HYDROTREATING PROCESS STEP
The hydrotreating process step of this invention can be carried out in any
apparatus whereby an intimate contact of the catalyst with the
hydrocarbon-containing feed stream and a free hydrogen containing gas is
achieved, under such conditions as to produce a hydrocarbon-containing
effluent stream having reduced levels of metals (in particular nickel and
vanadium) and reduced levels of sulfur, and a hydrogen-rich effluent
stream. Generally, a lower level of nitrogen and Ramsbottom carbon residue
and higher API gravity are also attained in this hydrotreating process.
The hydrotreating process step of this invention can be carried out as a
batch process or, preferably, as a continuous downflow or upflow process,
more preferably in a tubular reactor containing one or more fixed catalyst
beds, or in a plurality of fixed bed reactors in parallel or in series.
The hydrocarbon containing product stream from the hydrotreating step can
be distilled, e.g. in a fractional distillation unit, so as to remove
lower boiling fraction from the product stream.
Any suitable reaction time between the catalyst, the hydrocarbon-containing
feed stream, and hydrogen-containing gas can be utilized. In general the
reaction time will be in the range of from about 0.05 hours to about 10
hours, preferably from about 0.4 hours to about 5 hours. In a continuous
fixed bed operations, this generally requires a liquid hourly space
velocity (LHSV) in the range of from about 0.10 to about 10 volume (V)

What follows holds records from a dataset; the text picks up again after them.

(** * Ride sharing: fallback pathfinder, pricing, proximity matcher and
      recommendation pipeline

    A shallow embedding of [algorithms/astar.ts],
    [algorithms/recommendations.ts] and of [findMatchingRides] from
    [services/rideService.ts].

    JavaScript numbers are IEEE 754 binary64 values, and so are Rocq's
    primitive floats: [+], [-], [*], [/], [sqrt], [abs] and the comparisons
    of [PrimFloat] are the operations the source runs.  What the source
    takes from the JavaScript runtime and [PrimFloat] does not have
    ([Math.sin], [Math.cos], [Math.atan2]) is a parameter, the record
    [MathLib].  The one object the source mutates in place, the
    [preferredVehicleTypes] array of a profile, lives in a store addressed
    by references, so that two profiles can share it. *)

From Stdlib Require Import ZArith List String Bool Lia Floats Sorted Permutation.
From Stdlib Require Uint63.
From stdpp Require Import gmap strings.
Import ListNotations.

Set Warnings "-inexact-float,-register-all".
Local Open Scope float_scope.

(* ################################################################# *)
(** * The JavaScript runtime *)

Module JS.

(** [Math.max] and [Math.min] on two arguments: NaN wins, and +0 is
    larger than -0. *)
Definition is_neg_zero (x : float) : bool :=
  match classify x with NZero => true | _ => false end.

Definition Math_max (a b : float) : float :=
  if is_nan a || is_nan b then nan
  else if a <? b then b
  else if b <? a then a
  else if is_neg_zero a then b else a.

Definition Math_min (a b : float) : float :=
  if is_nan a || is_nan b then nan
  else if a <? b then a
  else if b <? a then b
  else if is_neg_zero a then a else b.

Definition Math_abs (x : float) : float := abs x.
Definition Math_sqrt (x : float) : float := sqrt x.
Definition Math_PI : float := 0x1.921fb54442d18p+1.

(** [x || 0] on numbers: NaN, +0 and -0 are falsy. *)
Definition or_zero (x : float) : float :=
  if is_nan x || (x =? 0) then 0 else x.

(** An array length (below 2^32 in JavaScript) as a number. *)
Definition of_length (n : nat) : float := of_uint63 (Uint63Axioms.of_Z (Z.of_nat n)).

(** The transcendental functions of [Math]. *)
Record MathLib := mkMath {
  sin : float -> float;
  cos : float -> float;
  atan2 : float -> float -> float
}.

(** What ECMAScript fixes about them at the points used below:
    [Math.sin(+0)] is [+0], [Math.cos(+0)] is [1], [Math.atan2(+0, 1)] is
    [+0], and NaN propagates. *)
Record MathSpec (M : MathLib) : Prop := mkMathSpec {
  sin_zero : sin M 0 = 0;
  cos_zero : cos M 0 = 1;
  atan2_zero_one : atan2 M 0 1 = 0;
  sin_nan : sin M nan = nan;
  atan2_nan : atan2 M nan nan = nan
}.

(** ** [Array.prototype.sort] with a numeric comparator

    The sort is stable; [x] moves behind [y] when [cmp x y > 0].  A NaN
    from the comparator counts as 0. *)
Section Sort.
Context {A : Type} (cmp : A -> A -> float).

Fixpoint sort_insert (x : A) (l : list A) : list A :=
  match l with
  | [] => [x]
  | y :: l' => if 0 <? cmp x y then y :: sort_insert x l' else x :: l
  end.

Fixpoint sort (l : list A) : list A :=
  match l with
  | [] => []
  | x :: l' => sort_insert x (sort l')
  end.
End Sort.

feed per hour per volume of catalyst, preferably from about 0.2 to about
2.5 V/Hr./V.
In one embodiment the hydrotreating process employing a fixed bed catalyst
of the present invention can be carried out at any suitable temperature.
The reaction temperature will generally be in the range from about
392.degree. F. (200.degree. C.) to about 932.degree. F. (500.degree. C.)
and will preferably be in the range of about 572.degree. F. (300.degree.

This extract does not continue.